_Your instructions_:
Your answer should be the exact lines of the data below from the one containing "by a receiver" through the one containing "Definition clock_B : ndarray := [0; 0; 0; 0]."; please include nothing else.

── Data extracts

(** The [while] loop from the state [(x0, delta_x)]; [k] is a ghost counter
      of the iterations made so far. *)
Fixpoint while_loop (fuel : nat) (x0 delta_x : ndarray) (k : nat)
    : result (ndarray * ndarray * nat) :=
    if Rgt_dec (np.sum (np.abs delta_x)) e then
      match fuel with
      | O => Diverge
      | S fuel' =>
          '(x0', delta_x') <- newton_step x0 ;;
          while_loop fuel' x0' delta_x' (S k)
      end
    else Ok (x0, delta_x, k).

Definition newton_raphson (fuel : nat) (x0 : ndarray) : result (ndarray * R) :=
    '(x, _, _) <- while_loop fuel x0 (np.ones_like x0) 0%nat ;;
    r <- f x ;;
    Ok (x, np.linalg.norm r).

(** State and step after [k] passes through the loop body, with no test in
      between. *)
Fixpoint iterate (k : nat) (s : ndarray * ndarray) : result (ndarray * ndarray) :=
    match k with
    | O => Ok s
    | S k' => s' <- newton_step (fst s) ;; iterate k' s'
    end.

End Solver.

(** ** [_solve_pos] *)

Module SolvePos.
Section Closures.

Variables prange X Y Z B : ndarray.

Definition tilde_prange (x y z : R) : result ndarray :=
    sx <- np.add (np.square (np.scalar_sub x X)) (np.square (np.scalar_sub y Y)) ;;
    s <- np.add sx (np.square (np.scalar_sub z Z)) ;;
    Ok (np.sqrt s).

Definition f (vars : ndarray) : result ndarray :=
    match vars with
    | [x; y; z; cdt] =>
        tilde <- tilde_prange x y z ;;
        _prange <- np.subtract (np.add_scalar tilde cdt) B ;;
        delta_prange <- np.subtract prange _prange ;;
        Ok delta_prange
    | _ => Raise ValueError
    end.

Definition df (vars : ndarray) : result fmatrix :=
    match vars with
    | [x; y; z; cdt] =>
        tilde <- tilde_prange x y z ;;
        _prange <- np.subtract (np.add_scalar tilde cdt) B ;;
        delta_prange <- np.subtract prange _prange ;;
        let n := length prange in
        q0 <- np.divide (np.negative (np.scalar_sub x X)) tilde ;;
        c0 <- np.column n q0 ;;
        q1 <- np.divide (np.negative (np.scalar_sub y Y)) tilde ;;
        c1 <- np.column n q1 ;;
        q2 <- np.divide (np.negative (np.scalar_sub z Z)) tilde ;;
        c2 <- np.column n q2 ;;
        Ok (map (fun i => [nth i c0 None; nth i c1 None; nth i c2 None; Some (-1)])
              (seq 0 n))
    | _ => Raise ValueError
    end.

End Closures.
End SolvePos.

Definition _solve_pos (pinv : matrix -> matrix) (fuel : nat) (mem : R * R * R * R)
  (prange X Y Z B : ndarray) (e : R) : result ndarray :=
  if (length prange <? 4)%nat then Ok (np.empty4 mem)
  else
    let '(x, y, z, cdt) := (100, 100, 100, 0) in
    let x0 := [x; y; z; cdt] in
    '(x_fix, res_err) <-
      newton_raphson pinv (SolvePos.f prange X Y Z B) (SolvePos.df prange X Y Z B)
        e default_lam fuel x0 ;;
    c <- np.getitem_last x_fix ;;
    np.setitem_last x_fix (c * 1000000 / gpsconsts.C).

(** ** Auxiliary definitions for the statements *)

(** Distance from the candidate position to satellite [i]. *)
Definition geometric_range (X Y Z : ndarray) (x y z : R) (i : nat) : R :=
  sqrt ((x - nth i X 0) ^ 2 + (y - nth i Y 0) ^ 2 + (z - nth i Z 0) ^ 2).

(** The arrays the closures build on the way, when all shapes agree. *)
Definition squares (X Y Z : ndarray) (x y z : R) : ndarray :=
  map2 Rplus (map2 Rplus (np.square (np.scalar_sub x X))
                         (np.square (np.scalar_sub y Y)))
             (np.square (np.scalar_sub z Z)).

Definition ranges (X Y Z : ndarray) (x y z : R) : ndarray :=
  np.sqrt (squares X Y Z x y z).

Definition modeled (X Y Z B : ndarray) (x y z cdt : R) : ndarray :=
  map2 Rminus (np.add_scalar (ranges X Y Z x y z) cdt) B.

Definition quotient (X Y Z : ndarray) (x y z c : R) (A : ndarray) : farray :=
  map2 np.true_divide (np.negative (np.scalar_sub c A)) (ranges X Y Z x y z).

(** Entry [i] of the residual at a state, as a real function of the state
    ([0] where the closure raises). *)
Definition residual_at (prange X Y Z B : ndarray) (i : nat) (x y z cdt : R) : R :=
  match SolvePos.f prange X Y Z B [x; y; z; cdt] with
  | Ok r => nth i r 0
  | _ => 0
  end.

(** A vector all of whose entries are zero. *)
Definition all_zero (v : ndarray) : Prop := Forall (fun a => a = 0) v.

(** ** Concrete instances for closed examples *)

Definition transpose (M : matrix) : matrix :=
  match M with
  | [] => []
  | row :: _ => map (fun j => map (fun r => nth j r 0) M) (seq 0 (length row))
  end.

(** On a matrix with orthonormal columns, the identity among them, the
    Moore-Penrose inverse is the transpose.  The closed examples instantiate
    the parameter with it; those that run the loop body do so with the
    identity as Jacobian. *)
Definition pinv_isometry : matrix -> matrix := transpose.

Definition I4 : matrix :=
  [[1; 0; 0; 0]; [0; 1; 0; 0]; [0; 0; 1; 0]; [0; 0; 0; 1]].

(** On an invertible square matrix the Moore-Penrose inverse is the inverse,
    here by Cramer's rule: cofactors over the determinant, the determinant
    expanded along the first row. *)
Fixpoint remove_nth {A : Type} (i : nat) (l : list A) : list A :=
  match l with
  | [] => []
  | h :: t => match i with O => t | S i' => h :: remove_nth i' t end
  end.

Definition minor (M : matrix) (i j : nat) : matrix :=
  map (remove_nth j) (remove_nth i M).

Definition sign (k : nat) : R := if Nat.even k then 1 else -1.

Fixpoint det (n : nat) (M : matrix) : R :=
  match n with
  | O => 1
  | S n' =>
      np.sum (map (fun j => sign j * nth j (hd [] M) 0 * det n' (minor M 0 j))
                  (seq 0 (S n')))
  end.

Definition inverse (M : matrix) : matrix :=
  let n := length M in
  map (fun i =>
         map (fun j => sign (i + j) * det (n - 1) (minor M j i) / det n M)
             (seq 0 n))
      (seq 0 n).

Definition pinv_inverse : matrix -> matrix := inverse.

Ltac vec_ring :=
  repeat (apply (f_equal2 (@cons R)); [ try ring | ]); try reflexivity.

(** The example epoch: four satellites, zero corrections. *)
Definition ex_X : ndarray := [20200000; 0; 0; 14284273].
Definition ex_Y : ndarray := [0; 20200000; 0; 14284273].
Definition ex_Z : ndarray := [0; 0; 20200000; 14284273].
Definition ex_B : ndarray := [0; 0; 0; 0].
Definition ex_prange : ndarray := [20200000; 20200000; 20200000; 24741087].

(** An epoch seen from the position [(100, 100, 100)] of the initial guess
    by a receiver whose clock is off by one metre: four satellites at
    20000 km along the axes, every pseudorange one metre longer than the
    range. *)
Definition clock_X : ndarray := [20000100; 100; 100; -19999900].
Definition clock_Y : ndarray := [100; 20000100; 100; 100].
Definition clock_Z : ndarray := [100; 100; 20000100; 100].
Definition clock_B : ndarray := [0; 0; 0; 0].
Definition clock_prange : ndarray := [20000001; 20000001; 20000001; 20000001].

(** Its Jacobian at that position, and the inverse of the Jacobian. *)
Definition clock_J : matrix :=
  [[1; 0; 0; -1]; [0; 1; 0; -1]; [0; 0; 1; -1]; [-1; 0; 0; -1]].
Definition clock_P : matrix :=
  [[1 / 2; 0; 0; - (1 / 2)]; [- (1 / 2); 1; 0; - (1 / 2)];
   [- (1 / 2); 0; 1; - (1 / 2)]; [- (1 / 2); 0; 0; - (1 / 2)]].

(** A short epoch: the first three satellites only. *)
Definition short_X : ndarray := [20200000; 0; 0].
Definition short_Y : ndarray := [0; 20200000; 0].
Definition short_Z : ndarray := [0; 0; 20200000].
Definition short_B : ndarray := [0; 0; 0].
Definition short_prange : ndarray := [20200000; 20200000; 20200000].

(** ** General facts: the result monad and the array primitives *)

Lemma bind_Ok {A B : Type} (c : result A) (k : A -> result B) (b : B) :
  bind c k = Ok b <-> exists a, c = Ok a /\ k a = Ok b.
Proof.
  split.
  - destruct c as [a| |]; simpl; intros H; try discriminate. now exists a.
  - intros [a [-> H]]. exact H.
Qed.

Lemma map2_length {A : Type} (op : R -> R -> A) (a b : ndarray) :
  length a = length b -> length (map2 op a b) = length a.
Proof.
  revert b. induction a as [|x a IH]; intros [|y b] H; simpl in *;
    try discriminate; auto.
Qed.

Lemma map2_nth {A : Type} (op : R -> R -> A) (a b : ndarray) (i : nat) (d : A) :
  length a = length b -> (i < length a)%nat ->
  nth i (map2 op a b) d = op (nth i a 0) (nth i b 0).
Proof.
  revert b i. induction a as [|x a IH]; intros [|y b] [|i] H Hi; simpl in *;
    try discriminate; try lia; auto.
  apply IH; lia.
Qed.

Lemma map_nth_lt (g : R -> R) (a : ndarray) (i : nat) :
  (i < length a)%nat -> nth i (map g a) 0 = g (nth i a 0).
Proof.
  revert i. induction a as [|x a IH]; intros [|i] Hi; simpl in *; try lia; auto.
  apply IH; lia.
Qed.

Lemma map_seq_nth {A : Type} (g : nat -> A) (n i : nat) (d : A) :
  (i < n)%nat -> nth i (map g (seq 0 n)) d = g i.
Proof.
  intros Hi. rewrite (nth_indep _ d (g 0%nat)) by now rewrite length_map, length_seq.
  rewrite (map_nth g), seq_nth by exact Hi. reflexivity.
Qed.

Lemma broadcast_same {A : Type} (op : R -> R -> A) (a b : ndarray) :
  length a = length b -> np.broadcast op a b = Ok (map2 op a b).
Proof.
  intros H. unfold np.broadcast. now rewrite H, Nat.eqb_refl.
Qed.

(** Broadcasting keeps the length of a left operand that is not of length
    one, whatever the right operand. *)
Lemma broadcast_length (op : R -> R -> R) (a b c : ndarray) :
  np.broadcast op a b = Ok c -> length a <> 1%nat -> length c = length a.
Proof.
  unfold np.broadcast. destruct (Nat.eqb_spec (length a) (length b)) as [E|E].
  - intros H _. injection H as <-. now apply map2_length.
  - intros H Ha.
    destruct a as [|x [|x' a]]; destruct b as [|y [|y' b]]; simpl in *;
      try discriminate; try congruence;
      injection H as <-; simpl; now rewrite ?length_map.
Qed.

Lemma sum_abs_ones (x : ndarray) :
  np.sum (np.abs (np.ones_like x)) = INR (length x).
Proof.
  induction x as [|a x IH].
  - reflexivity.
  - change (np.sum (np.abs (np.ones_like (a :: x))))
      with (Rabs 1 + np.sum (np.abs (np.ones_like x))).
    change (length (a :: x)) with (S (length x)).
    rewrite IH, Rabs_R1, S_INR. lra.
Qed.

(** ** The loop of [newton_raphson] *)

Section SolverFacts.

Variable pinv : matrix -> matrix.
Variable f : ndarray -> result ndarray.
Variable df : ndarray -> result fmatrix.
Variable e lam : R.

Local Abbreviation L1 d := (np.sum (np.abs d)).
Local Abbreviation step := (newton_step pinv f df lam).
Local Abbreviation loop := (while_loop pinv f df e lam).
Local Abbreviation iter := (iterate pinv f df lam).

Lemma newton_step_inv (x x' d : ndarray) :
  step x = Ok (x', d) <->
  exists J P r v, df x = Ok J /\ linalg_pinv pinv J = Ok P /\ f x = Ok r /\
                  np.matmul P r = Ok v /\
                  d = np.scalar_mul lam v /\ np.subtract x d = Ok x'.
Proof.
  unfold newton_step. split.
  - intros H.
    apply bind_Ok in H as (J & HJ & H).
    apply bind_Ok in H as (P & HP & H).
    apply bind_Ok in H as (r & Hr & H).
    apply bind_Ok in H as (v & Hv & H).
    apply bind_Ok in H as (y & Hy & H).
    injection H as <- <-. now exists J, P, r, v.
  - intros (J & P & r & v & -> & HP & Hr & Hv & -> & Hx). cbn [bind].
    rewrite HP. cbn [bind]. rewrite Hr. cbn [bind].
    rewrite Hv. cbn [bind]. now rewrite Hx.
Qed.

Lemma iterate_S (j : nat) (x d : ndarray) (s : ndarray * ndarray) :
  iter (S j) (x, d) = Ok s <->
  exists x1 d1, step x = Ok (x1, d1) /\ iter j (x1, d1) = Ok s.
Proof.
  simpl. rewrite bind_Ok. split.
  - intros [[x1 d1] H]. now exists x1, d1.
  - intros (x1 & d1 & H). now exists (x1, d1).
Qed.

(** The loop returns exactly at the first pass count [j] at which the step's
    L1 norm no longer exceeds [e]; the ghost counter advances by [j]. *)
Lemma while_loop_first (fuel : nat) :
  forall (x d : ndarray) (k : nat) (x' d' : ndarray) (k' : nat),
  loop fuel x d k = Ok (x', d', k') <->
  exists j, (j <= fuel)%nat /\ k' = (k + j)%nat /\
            iter j (x, d) = Ok (x', d') /\ L1 d' <= e /\
            forall i, (i < j)%nat ->
                      exists xi di, iter i (x, d) = Ok (xi, di) /\ L1 di > e.
Proof.
  induction fuel as [|fuel IH]; intros x d k x' d' k'.
  - simpl. destruct (Rgt_dec (L1 d) e) as [G|G]; split.
    + discriminate.
    + intros (j & Hj & _ & Hit & Hle & _).
      assert (j = 0%nat) by lia. subst j. simpl in Hit.
      injection Hit as <- <-. lra.
    + intros H. injection H as <- <- <-. exists 0%nat.
      repeat split; auto; try lra; try lia; intros i Hi; lia.
    + intros (j & Hj & -> & Hit & _).
      assert (j = 0%nat) by lia. subst j. simpl in Hit.
      injection Hit as <- <-. now rewrite Nat.add_0_r.
  - cbn [while_loop]. destruct (Rgt_dec (L1 d) e) as [G|G]; split.
    + intros H. apply bind_Ok in H as ([x1 d1] & Hs & H).
      apply IH in H as (j & Hj & -> & Hit & Hle & Hbefore).
      exists (S j). repeat split; try lia; auto.
      * apply iterate_S. now exists x1, d1.
      * intros [|i] Hi.
        -- exists x, d. now split.
        -- destruct (Hbefore i) as (xi & di & Hi1 & Hi2); [lia|].
           exists xi, di. split; auto. apply iterate_S. now exists x1, d1.
    + intros (j & Hj & -> & Hit & Hle & Hbefore).
      destruct j as [|j].
      { simpl in Hit. injection Hit as <- <-. lra. }
      apply iterate_S in Hit as (x1 & d1 & Hs & Hit).
      rewrite Hs. simpl. apply IH. exists j. repeat split; try lia; auto.
      intros i Hi. destruct (Hbefore (S i)) as (xi & di & Hi1 & Hi2); [lia|].
      apply iterate_S in Hi1 as (x1' & d1' & Hs' & Hi1).
      rewrite Hs in Hs'. injection Hs' as <- <-. now exists xi, di.
    + intros H. injection H as <- <- <-. exists 0%nat.
      repeat split; auto; try lra; try lia; intros i Hi; lia.
    + intros (j & Hj & -> & Hit & Hle & Hbefore).
      destruct j as [|j].
      * simpl in Hit. injection Hit as <- <-. now rewrite Nat.add_0_r.
      * destruct (Hbefore 0%nat) as (xi & di & Hi1 & Hi2); [lia|].
        simpl in Hi1. injection Hi1 as <- <-. lra.
Qed.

────

_Response to this exercise_:
    by a receiver whose clock is off by one metre: four satellites at
    20000 km along the axes, every pseudorange one metre longer than the
    range. *)
Definition clock_X : ndarray := [20000100; 100; 100; -19999900].
Definition clock_Y : ndarray := [100; 20000100; 100; 100].
Definition clock_Z : ndarray := [100; 100; 20000100; 100].
Definition clock_B : ndarray := [0; 0; 0; 0].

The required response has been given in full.